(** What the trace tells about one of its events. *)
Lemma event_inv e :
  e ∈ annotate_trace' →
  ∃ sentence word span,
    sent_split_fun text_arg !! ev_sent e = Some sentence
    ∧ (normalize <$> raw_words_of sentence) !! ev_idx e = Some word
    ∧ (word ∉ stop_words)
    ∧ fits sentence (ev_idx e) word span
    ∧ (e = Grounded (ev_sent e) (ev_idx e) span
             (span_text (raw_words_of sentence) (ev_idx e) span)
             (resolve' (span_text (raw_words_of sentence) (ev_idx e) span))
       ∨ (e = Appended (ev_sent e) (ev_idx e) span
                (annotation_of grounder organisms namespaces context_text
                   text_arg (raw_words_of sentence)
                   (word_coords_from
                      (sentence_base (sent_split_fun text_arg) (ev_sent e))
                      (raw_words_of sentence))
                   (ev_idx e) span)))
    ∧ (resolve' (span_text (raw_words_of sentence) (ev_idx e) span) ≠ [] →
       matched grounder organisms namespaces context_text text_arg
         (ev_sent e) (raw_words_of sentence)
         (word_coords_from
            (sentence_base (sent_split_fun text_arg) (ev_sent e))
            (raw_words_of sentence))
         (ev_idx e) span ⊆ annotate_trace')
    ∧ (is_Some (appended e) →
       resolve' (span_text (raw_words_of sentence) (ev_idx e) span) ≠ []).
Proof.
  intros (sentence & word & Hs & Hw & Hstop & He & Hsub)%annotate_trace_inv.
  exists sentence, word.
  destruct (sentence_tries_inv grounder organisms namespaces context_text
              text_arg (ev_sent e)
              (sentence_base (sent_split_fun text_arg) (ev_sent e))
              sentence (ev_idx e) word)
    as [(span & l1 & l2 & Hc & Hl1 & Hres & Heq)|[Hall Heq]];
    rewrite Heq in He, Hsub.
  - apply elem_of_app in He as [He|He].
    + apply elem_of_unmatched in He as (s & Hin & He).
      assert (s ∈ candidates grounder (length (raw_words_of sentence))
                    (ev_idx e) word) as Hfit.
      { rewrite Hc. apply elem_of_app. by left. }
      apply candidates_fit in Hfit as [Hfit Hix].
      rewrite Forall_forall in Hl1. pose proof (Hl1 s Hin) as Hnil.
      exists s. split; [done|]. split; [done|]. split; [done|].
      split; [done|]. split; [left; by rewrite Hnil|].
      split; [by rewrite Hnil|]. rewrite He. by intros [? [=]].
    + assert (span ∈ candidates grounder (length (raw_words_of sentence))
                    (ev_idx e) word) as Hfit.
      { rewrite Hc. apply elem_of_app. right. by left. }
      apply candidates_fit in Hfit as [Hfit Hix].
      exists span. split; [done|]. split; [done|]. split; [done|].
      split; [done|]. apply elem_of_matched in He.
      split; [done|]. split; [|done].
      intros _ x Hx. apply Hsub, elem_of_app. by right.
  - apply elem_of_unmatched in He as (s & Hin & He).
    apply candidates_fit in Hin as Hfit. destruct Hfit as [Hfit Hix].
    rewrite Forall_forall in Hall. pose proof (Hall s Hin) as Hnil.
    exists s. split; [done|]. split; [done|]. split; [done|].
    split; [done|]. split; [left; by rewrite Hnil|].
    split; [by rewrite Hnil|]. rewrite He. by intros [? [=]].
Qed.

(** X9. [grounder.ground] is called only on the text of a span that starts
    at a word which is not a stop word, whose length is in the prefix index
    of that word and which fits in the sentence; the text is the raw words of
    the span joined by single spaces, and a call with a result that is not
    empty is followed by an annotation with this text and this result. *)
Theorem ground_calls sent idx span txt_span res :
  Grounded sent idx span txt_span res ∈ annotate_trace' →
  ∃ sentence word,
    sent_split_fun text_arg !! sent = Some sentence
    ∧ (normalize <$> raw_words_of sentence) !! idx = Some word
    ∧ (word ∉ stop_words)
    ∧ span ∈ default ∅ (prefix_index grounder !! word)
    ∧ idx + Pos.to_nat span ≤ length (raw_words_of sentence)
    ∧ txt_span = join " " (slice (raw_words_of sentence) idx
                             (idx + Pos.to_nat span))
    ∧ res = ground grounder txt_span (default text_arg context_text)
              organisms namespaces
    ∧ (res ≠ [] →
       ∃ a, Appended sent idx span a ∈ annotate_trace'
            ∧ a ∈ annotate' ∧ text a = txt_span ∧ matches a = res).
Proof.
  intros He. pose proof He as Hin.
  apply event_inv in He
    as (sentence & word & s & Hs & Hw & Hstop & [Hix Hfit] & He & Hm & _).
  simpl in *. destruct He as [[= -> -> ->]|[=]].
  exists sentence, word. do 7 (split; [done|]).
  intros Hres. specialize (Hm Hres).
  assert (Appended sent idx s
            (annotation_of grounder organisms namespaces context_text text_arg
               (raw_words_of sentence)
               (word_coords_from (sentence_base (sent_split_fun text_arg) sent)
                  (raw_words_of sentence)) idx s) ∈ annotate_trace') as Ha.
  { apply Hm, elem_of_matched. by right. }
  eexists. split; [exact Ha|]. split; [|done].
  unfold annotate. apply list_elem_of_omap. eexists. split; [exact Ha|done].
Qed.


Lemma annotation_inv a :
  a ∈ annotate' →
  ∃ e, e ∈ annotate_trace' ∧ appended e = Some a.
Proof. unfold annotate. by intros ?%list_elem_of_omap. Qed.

== Exercise brief ==
Which lines hold the word "Hstop"? Copy each of them from the records.

== Task answer ==
  intros (sentence & word & Hs & Hw & Hstop & He & Hsub)%annotate_trace_inv.
    as (sentence & word & s & Hs & Hw & Hstop & [Hix Hfit] & He & Hm & _).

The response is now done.